Just wanted to say, I’m really loving your blog. mA you’ve got a great sense of humor, and beautiful writing style. It’s funny, I’m a “Yankee” I guess 🙂 So I’ve only every really known a couple of “Collard Green” Muslims. I love it – it’s a culture within a culture. Anwyay thanks for sharing your insights. I look forward to reading more iA.
Salam
Thank you for your kind words. I don’t bite Yankees so don’t stop coming here. I just stopped by your blog and I’m so pleased to meet you. We are both 30-something Muslim moms of three who like to blog. I don’t even have to guess that we have lots in common!
beautiful beautiful beautiful. all i can say is God bless you, Ma’am. this is really something else.
That is darn sweet of you to say – thanks for sharing your thoughts and I hope you will come back.
Mashallah sis, this is the first time I’ve been on your blog (via Morroccanmama). This article bought a tear to my eye. My father (sorry but I’m a stiff Muslim Brit!) is every bit a King as your daddy is. To this day, even though I am a 32 year old mother of two, he phones me everyday to find out how I am, weather I’ve eaten properly etc. When I go round my parents, the first thing he does is to put the kettle on and then we settle into armchair politics or companionable silence. Through him, Allah has made me the woman I am today. We are truly blessed. May Allah grant all our great fathers with Jannatul Firdous and allow every child to be blessed with such a father. BTW what does the term collared green mean? Excuse the ignorance!
Asalaamu’Alaikum Umm Aisha. As a ‘stiff Muslim Brit’ you are more than welcome! Your daddy sounds like one of a kind. Collard greens are a dark green leafy vegetable (almost like kale but with smoother leaves). They are stewed with salted meats and then eaten best with fresh onions and vinegar. It’s a very Southern dish.

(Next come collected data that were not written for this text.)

(** * contest-gen: recording a test case into a recipe

    A shallow embedding of the two recording implementations of the
    repository,

    - [src/contest-gen.py]         (standalone, module [Standalone]),
    - [src/contestgen/runner.py]   (modularized, module [Runner]),

    over a model of what they call into: Python values and their dynamic
    operations, a directory tree with POSIX path strings, [shutil.move], a
    child process described by what it leaves behind, and the YAML library.
    Python exceptions are explicit: every operation returns either a value
    or the exception it raises. *)

From Stdlib Require Import String Ascii ZArith List Lia Permutation DecimalString.
From Stdlib Require DecimalZ DecimalPos.
From stdpp Require Import base option list strings gmap sets.
Import ListNotations.
Local Open Scope string_scope.
Local Open Scope list_scope.
Set Warnings "-register-all,-notation-for-abbreviation".

(** ** Exceptions and results *)

Inductive exn :=
| KeyError (key : string)
| TypeError
| IndexError
| RecursionError
| EOFError
| FileNotFoundError (path : string)
| IsADirectoryError (path : string)
| NotADirectoryError (path : string)
| ShutilError (path : string)      (* shutil.Error: destination already exists *)
| ConstructorError (tag : string)  (* yaml.constructor.ConstructorError *)
| YAMLError                        (* any other failure of the YAML reader *)
| OSError (msg : string).

(** [inl e] is "raises e", [inr a] is "evaluates to a". *)
Definition res (A : Type) : Type := exn + A.

Definition raise {A} (e : exn) : res A := inl e.

#[global] Instance res_ret : MRet res := fun _ a => inr a.
#[global] Instance res_bind : MBind res := fun _ _ f m =>
  match m with
  | inl e => inl e
  | inr a => f a
  end.

(** ** Python values, as they occur in a recipe document

    A mapping is an [OrderedDict]: an association list in insertion order.
    The keys the recorder reads and writes are all strings. *)

Inductive value :=
| PNone
| PBool (b : bool)
| PInt (z : Z)
| PStr (s : string)
| PList (items : list value)
| PDict (items : list (string * value)).

Definition odict := list (string * value).

Section OrderedDict.
Context {V : Type}.

(** [d[k]] *)
Fixpoint od_get (k : string) (d : list (string * V)) : option V :=
  match d with
  | [] => None
  | (k', v) :: d' => if String.eqb k k' then Some v else od_get k d'
  end.

(** [k in d] *)
Definition od_mem (k : string) (d : list (string * V)) : bool :=
  match od_get k d with Some _ => true | None => false end.

(** [d[k] = v]: an existing key keeps its position, a new key goes last. *)
Fixpoint od_set (k : string) (v : V) (d : list (string * V)) : list (string * V) :=
  match d with
  | [] => [(k, v)]
  | (k', v') :: d' =>
      if String.eqb k k' then (k', v) :: d' else (k', v') :: od_set k v d'
  end.

(** [del d[k]], every entry of that name. *)
Definition od_del (k : string) (d : list (string * V)) : list (string * V) :=
  List.filter (fun kv => negb (String.eqb k (fst kv))) d.
End OrderedDict.

(** Python truthiness of the values the recorder tests with [if x:]. *)
Definition truthy_str (s : string) : bool :=
  match s with EmptyString => false | _ => true end.
Definition truthy_list {A} (l : list A) : bool :=
  match l with [] => false | _ => true end.

(** [o[k]] for a string subscript [k]. *)
Definition getitem (o : value) (k : string) : res value :=
  match o with
  | PDict d => match od_get k d with
               | Some v => inr v
               | None => raise (KeyError k)
               end
  | _ => raise TypeError
  end.

(** [k in o] for a string [k]. *)
Fixpoint substring_at (k s : string) : bool :=
  String.prefix k s ||
  match s with
  | EmptyString => false
  | String _ s' => substring_at k s'
  end.

Definition is_str (k : string) (v : value) : bool :=
  match v with PStr s => String.eqb s k | _ => false end.

Definition contains (k : string) (o : value) : res bool :=
  match o with
  | PDict d => inr (od_mem k d)
  | PList l => inr (existsb (is_str k) l)
  | PStr s => inr (substring_at k s)
  | _ => raise TypeError
  end.

(** [o[k] = v] for a string subscript [k]; the result is [o] after the
    assignment. *)
Definition setitem (o : value) (k : string) (v : value) : res value :=
  match o with
  | PDict d => inr (PDict (od_set k v d))
  | _ => raise TypeError
  end.

(** Python objects are shared: [test_case] is the very dictionary stored in
    [test_matrix['test-cases'][test_name]], and what is assigned through
    [test_case] is seen through [test_matrix]. An object reached from the
    root document by the subscripts [ks] is updated in place, leaving every
    key on the way at its position. *)
Fixpoint modify_at (ks : list string) (f : value -> res value) (o : value) : res value :=
  match ks with
  | [] => f o
  | k :: ks' =>
      c ← getitem o k;
      c' ← modify_at ks' f c;
      setitem o k c'
  end.

Fixpoint get_at (ks : list string) (o : value) : res value :=
  match ks with
  | [] => inr o
  | k :: ks' => c ← getitem o k; get_at ks' c
  end.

I have been going through your blog recently after stumbling onto it quite by accident. Your writing is great masha’Allah–it makes me laugh and cry in turns. I’ve enjoyed many of your posts, but this one is especially personal because although I have the best father in the world, he is so different from the picture of your daddy that you portray! My baba is not the manliest of men in the American definition–he doesn’t shoot guns, he doesn’t get excited about sports, and he doesn’t always hide his tears from us, but he is one of the strongest people I have ever known in my life! It’s good to see how strongly strong fathers affect their daughters.